American businessman and philanthropist (1894–1973)

Pierre Frist Goodrich (1894–1973) was an American businessman and conservative philanthropist.

==Biography==
Pierre Frist Goodrich was born on September 10, 1894, in Winchester, Indiana. His father was James P. Goodrich, a successful businessman and the Republican Governor of Indiana from 1917 to 1921. He attended Wabash College and Harvard Law School.

He worked as a lawyer in Indianapolis, Indiana.
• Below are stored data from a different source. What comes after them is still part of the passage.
(** The loop of [unspill] puts the values back at the valid rows. *)
Lemma fill_ok vs pre done_ rv :
  rv = done_ ++ omap id vs →
  rfoldM (fill_one rv) (pre ++ replicate (length vs) 0%Z, length done_)
    (iter_ones (length pre) ((λ v : option Z, bool_decide (is_Some v)) <$> vs))
  = Ok (pre ++ (default 0%Z <$> vs), length rv).
Proof.
  revert pre done_. induction vs as [|v vs IH]; intros pre done_ Hrv.
  { cbn in Hrv. rewrite Hrv. cbn. by rewrite !app_nil_r. }
  rewrite !fmap_cons. cbn [length replicate iter_ones]. destruct v as [v|].
  - change (omap id (Some v :: vs)) with ([v] ++ omap id vs) in Hrv.
    rewrite bool_decide_true by eauto. cbn [rfoldM]. rewrite (fill_one_ok _ _ _ _ v);
      [|rewrite Hrv, lookup_app_r, Nat.sub_diag by lia; done|rewrite length_app; cbn; lia]. cbn [mbind Result_bind].
    rewrite insert_app_r_alt, Nat.sub_diag by lia. cbn [insert list_insert].
    specialize (IH (pre ++ [v]) (done_ ++ [v])). rewrite !length_app in IH. cbn [length] in IH.
    rewrite (Nat.add_comm (length pre)) in IH. cbn [plus] in IH.
    change (v :: replicate (length vs) 0%Z) with ([v] ++ replicate (length vs) 0%Z).
    rewrite app_assoc, IH by (by rewrite <- app_assoc). cbn [default]. by rewrite <- !app_assoc.
  - rewrite bool_decide_false by (by intros [? ?]).
    specialize (IH (pre ++ [0%Z]) done_). rewrite length_app in IH. cbn [length] in IH.
    rewrite (Nat.add_comm (length pre)) in IH. cbn [plus] in IH.
    change (0%Z :: replicate (length vs) 0%Z) with ([0%Z] ++ replicate (length vs) 0%Z).
    rewrite app_assoc, IH by done. cbn [default]. by rewrite <- app_assoc.
Qed.

Lemma read_counts_app vs acc rest :
  Forall (in_s 64) vs →
  read_counts (length vs) acc (concat ((λ v, len_bytes write_len_fuel (usize v)) <$> vs) ++ rest) = Ok (acc ++ vs, rest).
Proof.
  intros Hvs. revert acc. induction Hvs as [|v vs Hv _ IH]; intros acc; cbn [length read_counts].
  { cbn. by rewrite app_nil_r. }
  rewrite fmap_cons. cbn [concat]. rewrite <- app_assoc.
  rewrite (reader_bind_Ok _ _ _ _ _ (read_len_app (usize v) _ (wrapu_bound 64 v ltac:(lia)))).
  unfold i64, usize. rewrite wraps_wrapu, wraps_id by (done || lia). rewrite IH. by rewrite <- app_assoc.
Qed.

(** The parts of a spilled selection [l] of accumulators. *)
Lemma prim_spill_ok values valids s l :
  Forall2 (λ i v, view (AccPrimColumn values valids) !! i = Some v) (idx_iter s) l →
  (Z.of_nat (length (idx_iter s)) < 2 ^ 64)%Z →
  acc_spill (AccPrimColumn values valids) s =
    Ok (len_bytes write_len_fuel (Z.of_nat (length (omap id l))) ++
        pack_bits ((λ v, bool_decide (is_Some v)) <$> l) ++ to_raw 8 (omap id l)).
Proof.
  intros Hl Hlt. cbn [acc_spill].
  assert (rmapM (index valids) (idx_iter s) = Ok ((λ v, bool_decide (is_Some v)) <$> l)) as ->.
  { apply rmapM_Ok, Forall2_fmap_r. eapply Forall2_impl; [exact Hl|]. cbn. intros i v Hv.
    apply lookup_zip_with_Some in Hv as (x & b & -> & _ & Hb). unfold index. rewrite Hb. by destruct b. }
  assert (rmapM (λ i, valid ← index valids i; if valid : bool then v ← index values i; Ok [v] else Ok []) (idx_iter s)
    = Ok (option_list <$> l)) as Hvs.
  { apply rmapM_Ok, Forall2_fmap_r. eapply Forall2_impl; [exact Hl|]. cbn. intros i v Hv.
    apply lookup_zip_with_Some in Hv as (x & b & -> & Hx & Hb). unfold index. rewrite Hb, Hx. by destruct b. }
  assert (length (filter (λ b : bool, b = true) ((λ v, bool_decide (is_Some v)) <$> l)) = length (omap id l)) as Hn.
  { clear. induction l as [|[v|] l IH]; [done| |]; rewrite fmap_cons, filter_cons; cbn; [|done]. by rewrite <- IH. }
  assert (concat (option_list <$> l) = omap id l) as Hc.
  { clear. induction l as [|[v|] l IH]; [done| |]; rewrite fmap_cons; cbn; by rewrite IH. }
  cbn [mbind Result_bind]. rewrite Hn, write_len_Ok.
  - cbn [mbind Result_bind]. rewrite Hvs. cbn [mbind Result_bind]. by rewrite Hc.
  - apply Forall2_length in Hl. assert (length (omap id l) ≤ length l).
    { clear. induction l as [|[v|] l IH]; cbn; lia. } unfold in_u. lia.
Qed.

(** Reading a spilled selection gives a column of the selected accumulators. *)
Lemma acc_spill_ok a c s :
  acc_ok a c → Forall (λ i, i < num_records c) (idx_iter s) → (Z.of_nat (length (idx_iter s)) < 2 ^ 64)%Z →
  ∃ bs c', acc_spill c s = Ok bs ∧
    (∀ rest, acc_unspill (create_acc_column a 0) (length (idx_iter s)) (bs ++ rest) = Ok (c', rest)) ∧
    acc_ok a c' ∧ view c' = slot a c <$> idx_iter s.
Proof.
  intros Hc Hs Hlt. set (l := slot a c <$> idx_iter s).
  assert (Hl : Forall2 (λ i v, view c !! i = Some v) (idx_iter s) l).
  { apply Forall2_fmap_r, Forall_Forall2_diag. eapply Forall_impl; [exact Hs|].
    intros i Hi. unfold compose. by apply slot_lookup. }
  assert (Hok : Forall (λ v, value_ok v ∧ (a = Count → is_Some v)) l).
  { apply Forall_fmap, Forall_forall. intros i _. by apply slot_ok. }
  assert (Hlen : length l = length (idx_iter s)) by apply length_fmap. rewrite <- Hlen in *.
  pose proof (unfreeze_ok a _ l (proj1 (create_acc_column_ok a 0)) Hok) as Hu.
  destruct c as [vs bs|vs].
  - assert (create_acc_column a 0 = AccPrimColumn [] []) as E by (destruct Hc as [? _]; by destruct a).
    eexists _, _. split; [by apply prim_spill_ok; rewrite <- ?Hlen|]. split; [|exact Hu].
    intros rest. rewrite E. cbn [acc_unspill unfreeze]. rewrite <- !app_assoc.
    assert (length (omap id l) ≤ length l) by (clear; induction l as [|[v|] l IH]; cbn; lia).
    erewrite reader_bind_Ok by (apply read_len_app; unfold in_u; lia).
    erewrite reader_bind_Ok by (apply read_exact_app; by rewrite length_pack_bits, length_fmap).
    rewrite Nat2Z.id. erewrite reader_bind_Ok by (apply read_exact_app; by rewrite length_to_raw).
    rewrite from_to_raw, <- list_fmap_compose.
    assert (i64 ∘ wrapu (8 * Z.of_nat 8) <$> omap id l = omap id l) as ->.
    { clear -Hok. rewrite <- (list_fmap_id (omap id l)) at 2. apply list_fmap_ext. intros i v Hv. unfold compose, i64.
      change (8 * Z.of_nat 8)%Z with 64%Z. rewrite wraps_wrapu by lia. apply wraps_id; [lia|].
      apply list_elem_of_lookup_2, list_elem_of_omap in Hv as (o & Ho & Hv). rewrite Forall_forall in Hok. by eapply Hok. }
    rewrite resize_nil. pose proof (unpack_bits ((λ v, bool_decide (is_Some v)) <$> l)) as Hb.
    rewrite length_fmap in Hb. rewrite Hb.
    pose proof (fill_ok l [] [] _ eq_refl) as Hfill. cbn [app length] in Hfill. by rewrite Hfill.
  - assert (a = Count) as -> by (destruct Hc as [? _]; by destruct a).
    exists (concat ((λ v, len_bytes write_len_fuel (usize v)) <$> (default 0%Z <$> l))), (unfreeze (create_acc_column Count 0) l).
    split; [|split; [|exact Hu]].
    + cbn [acc_spill]. assert (rmapM (λ i, v ← index vs i; write_len (usize v)) (idx_iter s)
        = Ok ((λ v, len_bytes write_len_fuel (usize v)) <$> (default 0%Z <$> l))) as ->; [|done].
      apply rmapM_Ok. rewrite <- list_fmap_compose. apply Forall2_fmap_r. eapply Forall2_impl; [exact Hl|].
      cbn [view]. intros i v Hv. apply list_lookup_fmap_Some in Hv as (x & -> & Hx). unfold index, compose. rewrite Hx.
      cbn [mbind Result_bind default]. by apply write_len_Ok, wrapu_bound.
    + intros rest. cbn [create_acc_column acc_unspill unfreeze replicate].
      rewrite (reader_bind_Ok _ _ _ tt (concat _ ++ rest)) by done.
      erewrite reader_bind_Ok; [done|]. rewrite <- (length_fmap (default 0%Z) l). rewrite read_counts_app; [done|].
      apply Forall_fmap. eapply Forall_impl; [exact Hok|]. intros [v|] [Hv _]; cbn; [by apply Hv|apply in_s_0].
Qed.

(** Spilling selected accumulators of a primitive or count column and reading them back,
    with any bytes behind, gives a column with the same values and nulls and consumes
    exactly its bytes. *)
Theorem acc_spill_roundtrip a c s :
  acc_ok a c → Forall (λ i, i < num_records c) (idx_iter s) → (Z.of_nat (length (idx_iter s)) < 2 ^ 64)%Z →
  ∃ bs c' array, acc_spill c s = Ok bs ∧
    (∀ rest, acc_unspill (create_acc_column a 0) (length (idx_iter s)) (bs ++ rest) = Ok (c', rest)) ∧
    freeze c s = Ok array ∧ freeze c' (Range 0 (length (idx_iter s))) = Ok array.
Proof.
  intros Hc Hs Hlt. destruct (acc_spill_ok a c s Hc Hs Hlt) as (bs & c' & He & Hr & Hc' & Hv).
  exists bs, c', (slot a c <$> idx_iter s). split; [done|]. split; [done|]. split; [by apply freeze_ok|].
  pose proof (length_view a c' Hc') as Hl. rewrite Hv, length_fmap in Hl.
  rewrite (freeze_ok a) by (done || (apply Forall_forall; intros i Hi; cbn in Hi; unfold range in Hi; apply elem_of_seq in Hi; lia)).
  f_equal. rewrite <- Hv. unfold slot. rewrite Hv. cbn [idx_iter]. unfold range. rewrite Nat.sub_0_r.
  apply list_eq. intros i. rewrite !list_lookup_fmap. destruct (decide (i < length (idx_iter s))) as [Hi|Hi].
  - rewrite lookup_seq_lt by done. cbn. rewrite list_lookup_fmap. destruct (lookup_lt_is_Some_2 _ _ Hi) as [j ->]. done.
  - rewrite (lookup_ge_None_2 (seq _ _)), (lookup_ge_None_2 (idx_iter s)) by (rewrite ?length_seq; lia). done.
Qed.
He later took over his father's concerns, including the Indiana Telephone Company, Peoples Loan and Trust, and the Ayrshire Collieries Corporation.

He served on the boards of trustees of the Great Books Foundation, the Indianapolis Symphony Orchestra, the China Institute, the Intercollegiate Society of Individualists, the Foundation for Economic Education, and the Institute for Humane Studies. He was a member of the Mont Pelerin Society. He served on the Board of Trustees of his alma mater, Wabash College, from 1940 to 1969. As trustee, he advocated the Great Books curriculum popularized by Mortimer J. Adler and Robert Maynard Hutchins, which the school adopted in 1946. He also built the Goodrich Seminar Room in Wabash's main library, dedicated to liberty. However, he subsequently grew weary of the school's move towards an embrace of counterculture of the 1960s.

In the 1950s, he established two foundations to promote liberty, the Winchester Foundation and Thirty Five Twenty. In 1960, he founded the Liberty Fund, a free-market think tank headquartered in Indianapolis. He wrote Liberty Fund Basic Memorandum, a 129-page booklet with instructions on how to run the think tank.

In 1973, LibertyPress published Goodrich's essay "Education in a Free Society," co-authored with Benjamin A. Rogge.